Sunday, March 29, 2009

Da An Beach

After being in Taiwan for over 2 months, Nick and I decided it was about time to actually see the ocean.

Saturday morning, we hopped on Nick's newly-purchased scooter and headed west out of the city on Taichung Gang Road toward the ocean. Once we hit Taichung Harbor, we turned right (north) and headed up the coast following signs to our destination: Da An "Beach Resort." We didn't know what to expect, but I have to admit, my hopes weren't particularly high - when we ask local Taiwanese about the beaches of Taiwan, this one is NEVER mentioned - but it was the closest beach to Taichung City that we could find, so we figured we'd go for it.

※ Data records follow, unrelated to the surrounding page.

(* ===== verification/Locks.v ===== *)
(** * Locks: threads that take mutexes

    A thread is a tree of what it does with the locks, the fields they guard and
    the events (the library's buffered connections) it shares with the others; a
    schedule says which thread takes the next step and how a choice that depends
    on data goes.  [disciplined] is a check on one thread: locks are taken in the
    order of their ranks, fields are touched under their guard, and events are
    used and freed in a way that [clients_lock] makes safe.  The theorems hold of
    any number of disciplined threads; [NetLocks.v] has those of the server. *)

From Stdlib Require Import Lia.
From stdpp Require Import base tactics option list gmap sets.
From S2P Require Import Prelude.

(** ** What the locks of a program are *)

Class Locking (L F : Type) := {
  lock_dec :: EqDecision L;
  recursive : L -> bool;             (* its owner may lock it again *)
  private : L -> option nat;         (* the one thread that ever takes it *)
  rank : L -> nat;
  max_rank : nat;
  guard : F -> L;
  table_lock : L;                    (* guards the table of events *)
  clients_lock : L;                  (* held from a lookup to the use of what it found *)
  rank_bound : forall l, rank l <= max_rank;
}.

Section locks.
Context {L F : Type} `{LK : Locking L F}.
Implicit Types l : L.

Inductive action :=
| Acquire (l : L)
| Release (l : L)
| Access (f : F)
| Use (b : nat)      (* the library reads or writes the event *)
| Enter (b : nat)    (* the library makes the event *)
| Link (b : nat)     (* it is put into the table *)
| Erase (b : nat)    (* it is taken out of the table *)
| Free (b : nat).

(** [Look] is a search of the table for an event; [Throw] an exception nothing
    in the thread catches, which releases the locks that are held. *)
Inductive prog :=
| Done
| Throws
| Dead
| Do (a : action) (k : prog)
| Look (b : nat) (found missing : prog)
| Either (p q : prog).

(** What a thread holds, and the history the check refers to: events it has seen
    in the table while holding its lock, those that it has looked up and may use,
    and those it has made, or erased before ([pending]) or under ([ready]) the
    clients' lock. *)
Record ctx := Ctx {
  held : list L;
  seen : list nat;
  valid : list nat;
  pending : list nat;
  ready : list nat;
  fresh : list nat;
}.
Definition no_ctx : ctx := Ctx [] [] [] [] [] [].
Definition owned (c : ctx) : list nat := pending c ++ ready c ++ fresh c.

Definition holds (c : ctx) (l : L) : bool := bool_decide (l ∈ held c).
Definition without (b : nat) (s : list nat) : list nat := filter (fun x => x <> b) s.

Definition after_acquire (l : L) (c : ctx) : ctx :=
  if decide (l = clients_lock)
  then Ctx (l :: held c) (seen c) (valid c) [] (pending c ++ ready c) (fresh c)
  else Ctx (l :: held c) (seen c) (valid c) (pending c) (ready c) (fresh c).
Definition after_release (l : L) (c : ctx) : ctx :=
  let h := remove_one l (held c) in
  Ctx h (if decide (table_lock ∈ h) then seen c else []) (if decide (clients_lock ∈ h) then valid c else [])
    (pending c) (ready c) (fresh c).
Definition after_erase (b : nat) (c : ctx) : ctx :=
  if decide (clients_lock ∈ held c)
  then Ctx (held c) (without b (seen c)) (without b (valid c)) (pending c) (b :: ready c) (fresh c)
  else Ctx (held c) (without b (seen c)) (without b (valid c)) (b :: pending c) (ready c) (fresh c).
Definition found_event (b : nat) (c : ctx) : ctx :=
  Ctx (held c) (b :: seen c) (if decide (clients_lock ∈ held c) then b :: valid c else valid c)
    (pending c) (ready c) (fresh c).

Definition after (a : action) (c : ctx) : ctx :=
  match a with
  | Acquire l => after_acquire l c
  | Release l => after_release l c
  | Access _ | Use _ => c
  | Enter b => Ctx (held c) (seen c) (valid c) (pending c) (ready c) (b :: fresh c)
  | Link b => Ctx (held c) (seen c) (valid c) (pending c) (ready c) (remove_one b (fresh c))
  | Erase b => after_erase b c
  | Free b => Ctx (held c) (seen c) (valid c) (pending c) (remove_one b (ready c)) (fresh c)
  end.

(** ** The check *)

(** A shared lock is taken after the shared locks of lower rank only. *)
Definition in_order (c : ctx) (l : L) : bool :=
  forallb (fun l' => match private l' with Some _ => true | None => rank l' <? rank l end) (held c).

Definition allowed (t : nat) (c : ctx) (a : action) : bool :=
  match a with
  | Acquire l =>
    if holds c l then recursive l
    else match private l with Some w => w =? t | None => in_order c l end
  | Release l => holds c l
  | Access f => holds c (guard f)
  | Use b => bool_decide (b ∈ valid c)
  | Enter _ => true
  | Link b => holds c table_lock && bool_decide (b ∈ fresh c)
  | Erase b => bool_decide (b ∈ seen c)
  | Free b => bool_decide (b ∈ ready c)
  end.

Fixpoint disciplined (t : nat) (c : ctx) (p : prog) : bool :=
  match p with
  | Done => bool_decide (held c = [] /\ pending c = [] /\ ready c = [])
  | Throws => true
  | Dead => bool_decide (held c = [])
  | Do a k => allowed t c a && disciplined t (after a c) k
  | Look b found missing =>
    holds c table_lock && disciplined t (found_event b c) found && disciplined t c missing
  | Either p q => disciplined t c p && disciplined t c q
  end.

(** ** Steps *)

Record state := State {
  threads : list (ctx * prog);
  table : gset nat;
  live : gset nat;
}.

Definition ctx_of (s : state) (i : nat) : ctx := from_option fst no_ctx (threads s !! i).
Definition set_thread (i : nat) (c : ctx) (p : prog) (s : state) : state :=
  State (<[i := (c, p)]> (threads s)) (table s) (live s).

(** Another thread has the lock. *)
Definition taken (i : nat) (l : L) (s : state) : bool :=
  existsb (fun j => negb (j =? i) && holds (ctx_of s j) l) (seq 0 (length (threads s))).

Definition step (i : nat) (choice : bool) (s : state) : option state :=
  th ← threads s !! i;
  let c := fst th in
  match snd th with
  | Done | Dead => None
  | Throws =>
    match held c with
    | [] => Some (set_thread i c Dead s)
    | l :: _ => Some (set_thread i (after (Release l) c) Throws s)
    end
  | Do a k =>
    let s' := set_thread i (after a c) k s in
    match a with
    | Acquire l => if taken i l s || holds c l && negb (recursive l) then None else Some s'
    | Release l => if holds c l then Some s' else None
    | Access _ | Use _ => Some s'
    | Enter b =>
      if decide (b ∈ live s) then Some (set_thread i c Throws s)
      else Some (State (threads s') (table s) ({[ b ]} ∪ live s))
    | Link b => Some (State (threads s') ({[ b ]} ∪ table s) (live s))
    | Erase b => Some (State (threads s') (table s ∖ {[ b ]}) (live s))
    | Free b => Some (State (threads s') (table s) (live s ∖ {[ b ]}))
    end
  | Look b found missing =>
    Some (if decide (b ∈ table s) then set_thread i (found_event b c) found s
          else set_thread i c missing s)
  | Either p q => Some (set_thread i c (if choice then p else q) s)
  end.

Fixpoint run (schedule : list (nat * bool)) (s : state) : option state :=
  match schedule with
  | [] => Some s
  | e :: rest => s' ← step e.1 e.2 s; run rest s'
  end.

(** No thread holds anything at the start. *)
Definition start (events : gset nat) (progs : list prog) : state :=
  State (map (pair no_ctx) progs) events events.

Definition finished (p : prog) : bool := match p with Done | Dead => true | _ => false end.
Definition ended (s : state) : bool := forallb (fun th => finished th.2) (threads s).
Definition next_action (p : prog) : option action := match p with Do a _ => Some a | _ => None end.

(** ** Lemmas *)

Lemma holds_spec c l : holds c l = true <-> l ∈ held c.
Proof. unfold holds. by rewrite bool_decide_eq_true. Qed.

Lemma in_order_spec c l l' :
  in_order c l = true -> l' ∈ held c -> private l' = None -> rank l' < rank l.
Proof.
  unfold in_order. rewrite forallb_forall. intros H Hl' Hp.
  specialize (H l' ltac:(by apply list_elem_of_In)). rewrite Hp in H. by apply Nat.ltb_lt.
Qed.

Lemma ctx_of_set i c p s j :
  i < length (threads s) ->
  ctx_of (set_thread i c p s) j = if decide (j = i) then c else ctx_of s j.
Proof.
  intros Hi. unfold ctx_of. cbn. case_decide as Hj; [subst; by rewrite list_lookup_insert_eq|].
  by rewrite list_lookup_insert_ne by congruence.
Qed.

Lemma ctx_of_lookup s i c p : threads s !! i = Some (c, p) -> ctx_of s i = c.
Proof. unfold ctx_of. by intros ->. Qed.

Lemma ctx_of_out s i : threads s !! i = None -> ctx_of s i = no_ctx.
Proof. unfold ctx_of. by intros ->. Qed.

Lemma taken_false i l s j : taken i l s = false -> l ∈ held (ctx_of s j) -> j = i.
Proof.
  intros Ht Hl. destruct (decide (j = i)) as [|Hj]; [done|]. exfalso.
  assert (Hlen : j < length (threads s)).
  { destruct (threads s !! j) eqn:E; [by eapply lookup_lt_Some|].
    rewrite (ctx_of_out s j E) in Hl. by apply elem_of_nil in Hl. }
  unfold taken in Ht. apply not_true_iff_false in Ht. apply Ht, existsb_exists. exists j.
  split; [apply in_seq; lia|]. apply andb_true_iff. split; [|by apply holds_spec].
  by apply negb_true_iff, Nat.eqb_neq.
Qed.

Lemma taken_true i l s :
  taken i l s = true -> exists j, j <> i /\ j < length (threads s) /\ l ∈ held (ctx_of s j).
Proof.
  unfold taken. rewrite existsb_exists. intros (j & Hj & [Hne Hh]%andb_true_iff).
  apply in_seq in Hj. apply negb_true_iff, Nat.eqb_neq in Hne. apply holds_spec in Hh.
  exists j. split; [done|]. split; [lia|done].
Qed.

(** ** What every schedule keeps *)

Record locks_ok (s : state) : Prop := {
  ok_disciplined i c p : threads s !! i = Some (c, p) -> disciplined i c p = true;
  ok_exclusive i j l : l ∈ held (ctx_of s i) -> l ∈ held (ctx_of s j) -> i = j;
  ok_private i l w : l ∈ held (ctx_of s i) -> private l = Some w -> w = i;
  ok_seen i b : b ∈ seen (ctx_of s i) -> table_lock ∈ held (ctx_of s i) /\ b ∈ table s;
  ok_valid i b : b ∈ valid (ctx_of s i) -> clients_lock ∈ held (ctx_of s i) /\
    (b ∈ table s \/ exists j, j <> i /\ b ∈ pending (ctx_of s j));
  ok_owned i b : b ∈ owned (ctx_of s i) -> b ∈ live s /\ b ∉ table s;
  ok_once i : NoDup (owned (ctx_of s i));
  ok_owner i j b : b ∈ owned (ctx_of s i) -> b ∈ owned (ctx_of s j) -> i = j;
  ok_table : table s ⊆ live s;
}.

Definition others (P : ctx -> Prop) (i : nat) (s : state) : Prop :=
  forall j, j <> i -> P (ctx_of s j).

The ride up took about 2 hours (we later found out we had taken the long way) and it was quite a windy and overcast day. (looking back, it was not really the best day to head out to the beach) In my mind I had been picturing Nick and I spending some time lazing in the sun on a warm beach, and so I was a bit cold in my T-shirt and Capri pants (luckily I brought along my fleece, just in case!).

Rice paddies lined the road for much of the drive and it was quite cool to watch them as we rode past. They were mostly small, flooded plots of land with little green sprouts coming out of the water in perfect rows.

Several of the rice paddies even had their own little temples or shrines right on their edges like this one:
I thought it was pretty cool!
We also saw some tombs placed right on - and in - rice paddies as well:

I guess that's kind of a nice place to be buried if you think about it... it seems pleasant.

When we finally reached the town of Da An, the first thing we saw was a big temple. The temples here in Taiwan are mostly very similar to one an other, so I didn't take many pictures of this one, but one thing that always strikes me about the temples here is the sheer amount of detail that goes into them. They are so colorful and vibrant, and covered in the tiniest little details. I always think about how much time and energy must have went into decorating these things. One of my favorite parts of the temples are the dragons that usually line the top:

And for some reason, I just really liked this relief painting as well, so I took a picture of it:

Ok, so after our short temple-viewing detour, it was off to the beach.

I must say, Da An isn't the most beautiful beach I've ever been to... the area was apparently established as a Coastal Park in 1932, left desolate after WWII and then reopened in the early 1960's, but it appears to be mostly desolate again these days. It had a good amount of trash laying around on the edges of the beach and an old worn-down water park near by.

During low tide, the beach is HUGE; however, it is apparent from all of the wet sand, that high tide covers over half of the beach. Even though it's not really that beautiful, I think I'll reserve my final review of the place until I visit it on a nice warm, sunny day. I love any beach, so it may turn out to be a nice place for me to get some rays on the weekends.... we'll see.

There was a kite-surfer in the water (you can vaguely see his kite in the picture below) and as a result Nick has added kite-surfing to his list of things he wants to do while we're here in Taiwan.

I also talked to a student today who said that he goes surfing at this beach as well.... this has also piqued Nick's interest!

So... all in all, it was a successful trip. Nick and I are doing our best exploring the island, but we have MUCH to see and do. Life has gotten quite busy with me going to school on Friday morning, us working on Sunday, plus our weekly language exchange dinner on Friday nights with Angel and Eric... we really only have one full day per week with no obligations... not much time to get too far from Taichung on a regular basis. Nevertheless, I'm compiling a list of places we'd like to see, I have high hopes that we will get to explore lots of this place before we leave.

1 comment:

  1. Dude, did you find a place that rents surf boards or do you bring your own?